21. Wrap some duct tape around an old gift card.
It’s hard to find a small roll of duct tape to keep around your office or around the house. Instead of carrying around a huge roll, take an old gift card and wrap some duct tape around it for an impromptu, smaller roll. You can then either stick it in your wallet or keep it in a drawer so you always have it on hand.
22. Realize the effectiveness of a lingerie bag.
Though a lingerie bag can be used for underwear, for men it becomes a great tool to wash loafer socks, watch straps, and anything else that might get lost in the tumble.
23. Avoid drying your clothing at all costs.
Dryers do nothing but destroy clothing. Your clothes will last longer, look nicer, and not shrink if you air-dry them instead.
24. After washing tennis shoes, tuck shoelaces into the dryer door before drying.
A neat trick can stop your shoes from tumbling around in the dryer when you try to wash them. If you close the door on the shoe’s laces, the shoes will hang there, still get dried by the heat, but avoid that terrible sound and possible dryer and/or shoe damage. It’s a win/win/win.
25. Use your thumb to tell if your steak is cooked to temperature.
This is a tip that Old Homestead Steakhouse co-owner Greg Sherry told us: Bring together your index finger and thumb and feel the fleshy area below the thumb — that’s what rare feels like. Do the same thing with your ring finger and thumb — that’s medium. And the same with the pinky finger and thumb — that’s well-done.
26. Eat chicken wings the right way.
Eating drumsticks is easy, but the wing is a little harder because there are two bones.
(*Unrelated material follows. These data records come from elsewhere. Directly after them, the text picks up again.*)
(** With more steps than there are revisions, a grounded revision is searched to the end. *)
Lemma search_complete (U : gset string) : (forall n ds, g n = TOk ds -> n ∈ U) ->
  forall fuel n a v, grounded n -> n ∉ a -> (forall x, leads n x -> x ∉ a) -> (size (U ∖ a) < fuel)%nat ->
  exists st', visit_revision g fuel n (a, v) = TOk st'.
Proof.
  intros HU. induction fuel as [|fuel IH]; intros n a v Hn Ha Hl Hf; [lia|]. simpl.
  rewrite bool_decide_eq_false_2 by done. case_bool_decide as Hvis; [eauto|].
  pose proof (grounded_acyclic n Hn) as Hacyc. destruct Hn as [ds Hg Hds]. rewrite Hg. cbn [mbind tres_bind].
  assert (Hsize : (size (U ∖ ({[n]} ∪ a)) < fuel)%nat).
  { assert (Hlt : (size (U ∖ ({[n]} ∪ a)) < size (U ∖ a))%nat); [|lia]. apply subset_size.
    split; [set_solver|]. intros Hsub. specialize (Hsub n). pose proof (HU _ _ Hg). set_solver. }
  assert (Hkids : Forall (fun c => grounded c /\ (c ∉ ({[n]} ∪ a)) /\ (forall x, leads c x -> x ∉ ({[n]} ∪ a))) ds).
  { apply Forall_forall. intros c Hc. rewrite Forall_forall in Hds. split; [by apply Hds|].
    assert (Hnc : leads n c) by (by eapply leads_once). split.
    - intros [->%elem_of_singleton|Hca]%elem_of_union; [done|by apply (Hl c)].
    - intros x Hx. assert (Hnx : leads n x) by (by eapply leads_trans).
      intros [->%elem_of_singleton|Hxa]%elem_of_union; [done|by apply (Hl x)]. }
  clear Hds Hg. revert Hkids. generalize ({[n]} ∪ v). induction ds as [|c ds IHds]; intros v1 Hkids; simpl; [eauto|].
  apply Forall_cons in Hkids as [(Hc1 & Hc2 & Hc3) Hkids]. destruct (IH c _ v1 Hc1 Hc2 Hc3 Hsize) as ([a2 v2] & H2).
  rewrite H2. cbn [mbind tres_bind]. apply visit_active in H2 as (Ha2 & _). simpl in Ha2. subst a2. by apply IHds.
Qed.
Lemma visit_decides (U : gset string) fuel n : (forall n ds, g n = TOk ds -> n ∈ U) -> (size U < fuel)%nat ->
  (exists st, visit_revision g fuel n (∅, ∅) = TOk st) <-> grounded n.
Proof.
  intros HU Hf. split.
  - intros (st & Hv). pose proof (search_sound _ _ _ _ Hv) as Hs. apply visit_active in Hv as (Ha & _ & _ & Hn).
    apply Hs; [by intros x Hx|done|]. rewrite Ha. apply not_elem_of_empty.
  - intros Hn. apply (search_complete U); [done|done|apply not_elem_of_empty|intros; apply not_elem_of_empty|].
    by rewrite difference_empty_L.
Qed.
End Search.
(* ===== verification/RegistrationClaims.v ===== *)
(** * The registry stays closed and acyclic

    What [Registration] promises to the runtime: every stored revision depends only on revisions that
    were stored before it, so the references a pipeline was pinned to exist and following them ends;
    a stored revision does not change; a document that registers is found again, with its pinned
    references. *)

From S2P Require Import Prelude Json Types Samples Text Pipeline Yaml Db Coordination Codec Worker Store Rows Effects Runtime Lifecycle Recovery Registration.

(** The subscribers of the bus do not write pipeline records. *)
Class RegistryLaws (E : RuntimeEnv) : Prop := {
  publish_pipelines : forall n e db i, tables (rt_publish n e db) !! (KPipeline, i) = tables db !! (KPipeline, i);
  publish_identity : forall n e db, identity (rt_publish n e db) !! KPipeline = identity db !! KPipeline }.

(** ** Reading *)

Section Reading.
Context `{L : JsonLib} {HL : JsonLaws L} `{Y : YamlLib} {E : RuntimeEnv} {G : RegistryEnv} (config : RuntimeConfig).

Definition pipeline_rows (db : DB) : list (string * Row) := select_rows db KPipeline "".
Definition pipeline_bodies (db : DB) : list Json := map (fun kv => row_body kv.2) (pipeline_rows db).

Lemma pipeline_pages_ok fuel : forall offset w w' rs, 0 <= offset -> pipeline_pages fuel offset w = (w', TOk rs) ->
  w' = w /\ rs = map (fun kv => row_body kv.2) (drop (Z.to_nat offset) (pipeline_rows (rt_db w))).
Proof.
  induction fuel as [|fuel IH]; intros offset w w' rs Ho Hp; cbn [pipeline_pages] in Hp; [done|].
  apply io_bind_ok in Hp as (w1 & page & H1 & Hp). unfold r_list, r_store in H1.
  destruct (list_records KPipeline "" page_size offset (rt_db w)) as [db r] eqn:Hl. injection H1 as <- Hr.
  apply of_res_ok in Hr as ->. apply list_records_ok in Hl as [-> ->]. rewrite with_same_db in Hp.
  fold (pipeline_rows (rt_db w)) in Hp. set (rows := drop (Z.to_nat offset) (pipeline_rows (rt_db w))) in *.
  rewrite length_map, length_take in Hp. assert (Hps : page_size = 10000) by reflexivity.
  destruct (Z.ltb_spec (Z.of_nat (Z.to_nat page_size `min` length rows)) page_size) as [Hs|Hs].
  - injection Hp as <- <-. split; [done|]. rewrite take_ge; [done|]. lia.
  - apply io_bind_ok in Hp as (w2 & rest & Hrest & [= <- <-]). apply IH in Hrest as [-> ->]; [|lia].
    split; [done|]. rewrite <- map_app. f_equal. unfold rows. rewrite Z2Nat.inj_add by lia.
    rewrite <- drop_drop. apply take_drop.
Qed.
Lemma all_records_ok w w' rs : all_pipeline_records w = (w', TOk rs) -> w' = w /\ rs = pipeline_bodies (rt_db w).
Proof. intros Ha. apply pipeline_pages_ok in Ha; [|done]. by rewrite drop_0 in Ha. Qed.
Lemma pipeline_pages_run fuel : forall (m : nat) w, Z.of_nat (length (pipeline_rows (rt_db w))) <= 100000000 ->
  Z.of_nat m * page_size <= Z.of_nat (length (pipeline_rows (rt_db w))) ->
  Z.of_nat (length (pipeline_rows (rt_db w))) < (Z.of_nat m + Z.of_nat fuel) * page_size ->
  exists rs, pipeline_pages fuel (Z.of_nat m * page_size) w = (w, TOk rs).
Proof.
  assert (Hps : page_size = 10000) by reflexivity.
  induction fuel as [|fuel IH]; intros m w Hmax Hlo Hhi; [lia|]. cbn [pipeline_pages]. unfold mbind at 1, io_bind at 1.
  rewrite list_run by lia. fold (pipeline_rows (rt_db w)). rewrite length_map, length_take, length_drop.
  destruct (Z.ltb_spec (Z.of_nat (Z.to_nat page_size `min` (length (pipeline_rows (rt_db w)) - Z.to_nat (Z.of_nat m * page_size)))) page_size) as [Hs|Hs];
    [by eexists|].
  replace (Z.of_nat m * page_size + page_size) with (Z.of_nat (S m) * page_size) by lia.
  destruct (IH (S m) w) as (rs & Hrs); [done|lia|lia|]. unfold mbind, io_bind. rewrite Hrs. by eexists.
Qed.
Lemma all_records_run w : Z.of_nat (length (pipeline_rows (rt_db w))) <= 100000000 ->
  all_pipeline_records w = (w, TOk (pipeline_bodies (rt_db w))).
Proof.
  intros Hmax. destruct (pipeline_pages_run (Z.to_nat max_pages) 0 w) as (rs & Hrs); [done|lia|unfold max_pages, page_size; lia|].
  assert (Ha : all_pipeline_records w = (w, TOk rs)) by exact Hrs. rewrite Ha. by apply all_records_ok in Ha as [_ ->].
Qed.

Lemma list_pure k run_id limit offset w : (r_list k run_id limit offset w).1 = w.
Proof.
  unfold r_list, r_store, list_records, m_bind, m_guard. destruct (_ || _); simpl; apply with_same_db.
Qed.
Lemma pages_pure fuel : forall offset w, (pipeline_pages fuel offset w).1 = w.
Proof.
  induction fuel as [|fuel IH]; intros offset w; [done|]. cbn [pipeline_pages]. unfold mbind, io_bind.
  pose proof (list_pure KPipeline "" page_size offset w) as Hl. destruct (r_list KPipeline "" page_size offset w) as [w1 [page|x]]; simpl in Hl; subst; [|done].
  case_match; [done|]. specialize (IH (offset + page_size) w). destruct (pipeline_pages fuel (offset + page_size) w) as [w2 [rs|x]]; done.
Qed.

(** [find_pipeline] reads a row. *)
Lemma get_run_pipeline key w : r_get KPipeline key w =
  (w, match tables (rt_db w) !! (KPipeline, key) with
      | Some row => TOk (row_body row)
      | None => TThrow (TError (err NotFound "Record not found"))
      end).
Proof.
  unfold r_get, r_store, get_record, store_tx, transaction, mbind, t_bind, select_row. cbn [fst snd].
  destruct (tables (rt_db w) !! (KPipeline, key)); cbn; rewrite ?with_same_db; [done|].
  f_equal. destruct w as [[[]]]. reflexivity.
Qed.
Lemma find_pipeline_run key w :
  find_pipeline key w = (w, TOk (row_body <$> tables (rt_db w) !! (KPipeline, key))).
Proof.
  unfold find_pipeline, io_catch, mbind, io_bind. rewrite get_run_pipeline.
  by destruct (tables (rt_db w) !! (KPipeline, key)).
Qed.
End Reading.

(** ** The invariant *)

Section Invariant.
Context `{L : JsonLib} {HL : JsonLaws L} `{Y : YamlLib} {E : RuntimeEnv} {G : RegistryEnv} (config : RuntimeConfig).

Definition row_at (db : DB) (i : string) (row : Row) : Prop := tables db !! (KPipeline, i) = Some row.
(** Every sub-pipeline node is pinned. *)
Definition pins (p : PipelineDefinition) (pinned : gmap string string) : Prop :=
  forall i node, nodes p !! i = Some node -> n_type node = "subpipeline"%string -> is_Some (pinned !! i).
(** A row written by a registration. *)
Definition revision_row (i : string) (row : Row) : Prop :=
  exists p yaml pinned now, parse_pipeline yaml (extensions config) = Ok p /\ i = candidate_key p
    /\ row_body row = revision_record p yaml pinned now /\ pins p pinned.
(** The revisions a row is pinned to. *)
Definition pinned_of (row : Row) : list string :=
  match member (row_body row) "resolved_subpipelines" with
  | Some j => match dec_map dec_string j with TOk m => map snd (map_items m) | TThrow _ => [] end
  | None => []
  end.
Record registry_ok (db : DB) : Prop := {
  ro_rows : forall i row, row_at db i row -> revision_row i row;
  ro_pinned : forall i row d, row_at db i row -> d ∈ pinned_of row ->
    exists row', row_at db d row' /\ row_sequence row' < row_sequence row;
  ro_count : forall i row, row_at db i row -> 0 < row_sequence row <= default 0 (identity db !! KPipeline);
  ro_identity : 0 <= default 0 (identity db !! KPipeline) }.

(** *** What a record says *)
Lemma parsed_facts yaml p : parse_pipeline yaml (extensions config) = Ok p ->
  identifier (pl_name p) = true /\ 1 <= pl_version p <= 1000000 /\ pl_source p = yaml.
Proof.
  intros Hp. apply parse_pipeline_ok, parse_pipeline_body_ok in Hp as (Hv & Hs & _ & _ & Hver & _).
  split_and!; [|lia..|done]. apply validate_pipeline_accepts in Hv as [Hl _]. apply Hl.
Qed.
Lemma dec_pinned (m : gmap string string) : dec_map dec_string (enc_map JString m) = TOk m.
Proof. apply dec_map_of. intros k v _. apply dec_string_of. Qed.
Section Record.
Context (p : PipelineDefinition) (yaml : string) (pinned : gmap string string) (now : string).
Let j := revision_record p yaml pinned now.
Lemma record_id : rec_id j = TOk (candidate_key p).
Proof. apply dec_string_of. Qed.
Lemma record_name : rec_name j = TOk (pl_name p).
Proof. apply dec_string_of. Qed.
Lemma record_version : 1 <= pl_version p <= 1000000 -> rec_version j = TOk (pl_version p).
Proof.
  intros Hv. change (rec_version j) with (dec_unsigned (JUnsigned (pl_version p))). apply dec_unsigned_of. unfold fits32, u32_max. lia.
Qed.
Lemma record_source : same_source j yaml = true.
Proof. apply String.eqb_refl. Qed.
Lemma record_pinned rid seq : pinned_of (mkRow rid j seq) = map snd (map_items pinned).
Proof.
  unfold pinned_of. change (member (row_body (mkRow rid j seq)) "resolved_subpipelines") with (Some (enc_map JString pinned)).
  cbv beta iota. by rewrite dec_pinned.
Qed.
Lemma record_definition : parse_pipeline yaml (extensions config) = Ok p ->
  definition_of config j = TOk (p <| pl_resolved_subpipelines := pinned |>).
Proof.
  intros Hp. unfold definition_of. change (at_ dec_string j "yaml") with (dec_string (JString yaml)). rewrite dec_string_of.
  cbn [mbind tres_bind]. rewrite Hp. cbn [of_res mbind tres_bind].
  change (member j "resolved_subpipelines") with (Some (enc_map JString pinned)). cbv beta iota. by rewrite dec_pinned.
Qed.
End Record.

(** The key of a revision determines its name and version. *)
Lemma key_inj n v n' v' : identifier n = true -> 1 <= v <= 1000000 -> identifier n' = true -> 1 <= v' <= 1000000 ->
  pipeline_reference n v = pipeline_reference n' v' -> n = n' /\ v = v'.
Proof.
  intros Hn Hv Hn' Hv' Heq. pose proof (pipeline_reference_roundtrip n v Hn Hv) as H1.
  pose proof (pipeline_reference_roundtrip n' v' Hn' Hv') as H2. rewrite Heq, H2 in H1. by simplify_eq.
Qed.

(** *** The searches over the stored records *)
Lemma elem_of_pipeline_rows db i row : (i, row) ∈ pipeline_rows db <-> row_at db i row.
Proof. unfold pipeline_rows. rewrite elem_of_select_rows. unfold row_at. naive_solver. Qed.
Definition good_rows (rows : list (string * Row)) : Prop := Forall (fun kv => revision_row kv.1 kv.2) rows.
Lemma registry_rows db : registry_ok db -> good_rows (pipeline_rows db).
Proof. intros Hok. apply Forall_forall. intros [i row] Hin%elem_of_pipeline_rows. by apply (ro_rows _ Hok). Qed.
Lemma revision_facts i row : revision_row i row -> exists n v, identifier n = true /\ 1 <= v <= 1000000
  /\ i = pipeline_reference n v /\ rec_id (row_body row) = TOk i /\ rec_name (row_body row) = TOk n
  /\ rec_version (row_body row) = TOk v.
Proof.
  intros (p & yaml & pinned & now & Hp & -> & -> & _). apply parsed_facts in Hp as (Hn & Hv & _).
  exists (pl_name p), (pl_version p). split_and!; [done|lia..|done|apply record_id|apply record_name|by apply record_version].
Qed.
This blogger figured out how to easily remove the bones and dunk the entire wing.
27. Buy a really expensive, quality knife.
It’ll last you forever, won’t dull as quickly, and will make cooking so much easier. In fact, you’ll even save money in the long run because you won’t keep buying cheap knives.
28. Sharpen your knives with a ceramic mug.
29. Know what kind of whiskey to drink and when.
If you’re getting wasted with shots, well, whiskey is fine. If you want a spicy whiskey neat or on the rocks, go for a rye whiskey. Check out our full breakdown of what whiskey to drink when.
30. Learn the difference between “strong,” “weak,” “sweet,” and “sour” cocktails.
Strong means you want more alcohol, while weak means you want less. Sour means there will be a citrus note (lemon, lime, orange) while sweet means that sugar or syrup is involved.
31. Remember this simple “stirred versus shaken” rule.
Stir drinks that are all spirits and shake drinks that have egg, dairy, or citrus (unless otherwise specified).
32. Let lemon and lime juices sit out to age.
These two citrus juices taste best after they’ve been allowed to sit for 4 hours (you can keep them bottled, sealed, or refrigerated). Don’t do this with oranges though — freshly squeezed is the way to go!
33. Know how to make an Old-Fashioned.
Place a sugar cube in an old-fashioned glass and saturate it with two dashes of bitters and plain water. Muddle together and fill the glass with ice cubes and two shots of bourbon or rye whiskey. Then garnish with an organic slice and cocktail cherry. Done.
34. When adding ingredients to cocktails, always start with the cheapest.
For example, add your citrus, then fruit juice, then alcohol.
35. Make simple syrup in a pinch with lime juice and brown sugar.
Mixed to taste, it’s a great substitute that won’t change the taste of the drink significantly.